### Problem statement
Starting with the line containing "(** [updatedisplay]: [dm]" and going on through the line containing "let splittmp := split millis splittmp 3 in", return the lines of the data below exactly, and only those.

### Recorded information
_____
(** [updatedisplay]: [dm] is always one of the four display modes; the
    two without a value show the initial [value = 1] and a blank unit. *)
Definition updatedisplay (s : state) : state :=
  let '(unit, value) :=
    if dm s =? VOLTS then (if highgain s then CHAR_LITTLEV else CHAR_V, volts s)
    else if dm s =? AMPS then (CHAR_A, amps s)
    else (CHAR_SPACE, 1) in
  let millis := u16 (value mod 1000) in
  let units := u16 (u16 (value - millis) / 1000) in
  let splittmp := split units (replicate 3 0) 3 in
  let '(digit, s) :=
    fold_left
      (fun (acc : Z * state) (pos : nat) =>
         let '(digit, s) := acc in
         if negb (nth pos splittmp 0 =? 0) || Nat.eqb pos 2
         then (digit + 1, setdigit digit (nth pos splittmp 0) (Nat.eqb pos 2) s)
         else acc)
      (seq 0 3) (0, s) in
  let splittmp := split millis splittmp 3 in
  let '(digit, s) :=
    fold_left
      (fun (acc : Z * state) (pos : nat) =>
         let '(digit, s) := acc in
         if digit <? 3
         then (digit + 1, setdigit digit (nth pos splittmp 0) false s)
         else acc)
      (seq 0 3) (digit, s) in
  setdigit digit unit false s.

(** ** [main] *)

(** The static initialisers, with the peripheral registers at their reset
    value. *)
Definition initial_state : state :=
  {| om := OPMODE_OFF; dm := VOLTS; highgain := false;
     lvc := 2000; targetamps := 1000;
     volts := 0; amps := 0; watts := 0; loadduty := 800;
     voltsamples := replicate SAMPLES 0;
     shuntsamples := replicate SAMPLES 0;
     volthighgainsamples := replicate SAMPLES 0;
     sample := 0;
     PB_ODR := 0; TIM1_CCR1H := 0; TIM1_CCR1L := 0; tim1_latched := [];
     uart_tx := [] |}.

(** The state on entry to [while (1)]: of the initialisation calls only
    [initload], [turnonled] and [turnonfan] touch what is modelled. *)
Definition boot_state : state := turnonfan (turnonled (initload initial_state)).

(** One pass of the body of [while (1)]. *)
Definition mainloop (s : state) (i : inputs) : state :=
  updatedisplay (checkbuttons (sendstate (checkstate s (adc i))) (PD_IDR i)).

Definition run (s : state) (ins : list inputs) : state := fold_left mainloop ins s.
_____
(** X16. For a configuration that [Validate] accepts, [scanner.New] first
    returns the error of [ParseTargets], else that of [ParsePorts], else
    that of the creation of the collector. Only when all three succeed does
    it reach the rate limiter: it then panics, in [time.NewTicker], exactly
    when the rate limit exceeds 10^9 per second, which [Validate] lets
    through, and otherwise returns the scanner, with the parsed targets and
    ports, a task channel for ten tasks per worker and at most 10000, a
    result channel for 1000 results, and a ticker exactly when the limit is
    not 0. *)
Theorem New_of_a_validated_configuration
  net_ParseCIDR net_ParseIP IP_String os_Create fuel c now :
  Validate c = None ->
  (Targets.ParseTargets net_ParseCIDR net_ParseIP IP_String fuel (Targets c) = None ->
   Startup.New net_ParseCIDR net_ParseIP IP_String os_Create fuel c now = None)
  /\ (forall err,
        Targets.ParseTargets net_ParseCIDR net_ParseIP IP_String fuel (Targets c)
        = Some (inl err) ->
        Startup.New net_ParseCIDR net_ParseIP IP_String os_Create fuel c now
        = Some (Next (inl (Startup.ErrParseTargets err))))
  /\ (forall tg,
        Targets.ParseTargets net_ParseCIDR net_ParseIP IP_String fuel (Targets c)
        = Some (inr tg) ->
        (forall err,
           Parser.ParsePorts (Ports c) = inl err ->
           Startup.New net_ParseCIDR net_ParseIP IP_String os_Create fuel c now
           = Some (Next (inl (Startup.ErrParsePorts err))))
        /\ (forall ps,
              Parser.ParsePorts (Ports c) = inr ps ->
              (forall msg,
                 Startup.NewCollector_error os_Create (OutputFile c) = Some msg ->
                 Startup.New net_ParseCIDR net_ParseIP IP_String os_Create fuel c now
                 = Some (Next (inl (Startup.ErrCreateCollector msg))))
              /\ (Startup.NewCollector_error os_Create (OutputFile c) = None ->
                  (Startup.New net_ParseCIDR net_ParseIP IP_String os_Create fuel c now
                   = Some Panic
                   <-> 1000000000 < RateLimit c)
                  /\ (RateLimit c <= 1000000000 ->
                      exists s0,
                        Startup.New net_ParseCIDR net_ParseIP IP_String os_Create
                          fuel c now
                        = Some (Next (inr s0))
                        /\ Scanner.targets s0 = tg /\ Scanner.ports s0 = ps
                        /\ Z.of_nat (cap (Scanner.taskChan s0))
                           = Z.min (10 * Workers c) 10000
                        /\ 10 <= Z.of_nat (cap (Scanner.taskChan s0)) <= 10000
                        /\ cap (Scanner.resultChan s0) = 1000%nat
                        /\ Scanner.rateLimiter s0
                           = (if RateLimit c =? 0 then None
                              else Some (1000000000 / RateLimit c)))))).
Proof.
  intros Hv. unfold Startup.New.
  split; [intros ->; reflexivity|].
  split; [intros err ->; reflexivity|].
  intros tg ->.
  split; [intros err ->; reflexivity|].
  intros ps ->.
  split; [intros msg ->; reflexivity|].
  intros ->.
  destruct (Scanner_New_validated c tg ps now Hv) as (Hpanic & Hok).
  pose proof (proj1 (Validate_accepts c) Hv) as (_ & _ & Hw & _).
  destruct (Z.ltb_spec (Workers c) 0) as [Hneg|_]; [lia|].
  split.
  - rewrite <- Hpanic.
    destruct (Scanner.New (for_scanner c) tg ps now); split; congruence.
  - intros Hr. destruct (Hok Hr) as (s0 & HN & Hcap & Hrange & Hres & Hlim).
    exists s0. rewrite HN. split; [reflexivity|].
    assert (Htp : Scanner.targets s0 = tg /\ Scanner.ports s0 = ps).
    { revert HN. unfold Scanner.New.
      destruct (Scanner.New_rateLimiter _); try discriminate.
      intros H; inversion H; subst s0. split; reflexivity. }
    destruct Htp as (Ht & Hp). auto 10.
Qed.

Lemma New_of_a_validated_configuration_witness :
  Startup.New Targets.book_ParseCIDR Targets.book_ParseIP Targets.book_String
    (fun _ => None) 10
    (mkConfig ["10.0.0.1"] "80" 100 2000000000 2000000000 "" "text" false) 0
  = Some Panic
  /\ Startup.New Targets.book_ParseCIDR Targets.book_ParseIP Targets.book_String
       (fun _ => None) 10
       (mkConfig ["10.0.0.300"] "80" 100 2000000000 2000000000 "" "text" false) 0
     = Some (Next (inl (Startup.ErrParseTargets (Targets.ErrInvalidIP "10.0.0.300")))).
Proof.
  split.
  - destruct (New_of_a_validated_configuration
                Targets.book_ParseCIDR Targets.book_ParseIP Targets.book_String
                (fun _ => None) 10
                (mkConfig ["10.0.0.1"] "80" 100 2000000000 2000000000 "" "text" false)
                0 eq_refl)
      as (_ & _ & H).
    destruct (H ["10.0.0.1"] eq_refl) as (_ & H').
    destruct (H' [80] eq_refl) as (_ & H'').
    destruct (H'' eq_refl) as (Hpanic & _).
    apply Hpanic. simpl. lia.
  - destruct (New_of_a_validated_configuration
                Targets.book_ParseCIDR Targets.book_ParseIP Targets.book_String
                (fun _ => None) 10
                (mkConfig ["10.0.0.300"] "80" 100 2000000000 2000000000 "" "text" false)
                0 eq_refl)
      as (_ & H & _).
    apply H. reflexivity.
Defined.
_____
### Answer below
(** [updatedisplay]: [dm] is always one of the four display modes; the
    two without a value show the initial [value = 1] and a blank unit. *)
Definition updatedisplay (s : state) : state :=
  let '(unit, value) :=
    if dm s =? VOLTS then (if highgain s then CHAR_LITTLEV else CHAR_V, volts s)
    else if dm s =? AMPS then (CHAR_A, amps s)
    else (CHAR_SPACE, 1) in
  let millis := u16 (value mod 1000) in
  let units := u16 (u16 (value - millis) / 1000) in
  let splittmp := split units (replicate 3 0) 3 in
  let '(digit, s) :=
    fold_left
      (fun (acc : Z * state) (pos : nat) =>
         let '(digit, s) := acc in
         if negb (nth pos splittmp 0 =? 0) || Nat.eqb pos 2
         then (digit + 1, setdigit digit (nth pos splittmp 0) (Nat.eqb pos 2) s)
         else acc)
      (seq 0 3) (0, s) in
  let splittmp := split millis splittmp 3 in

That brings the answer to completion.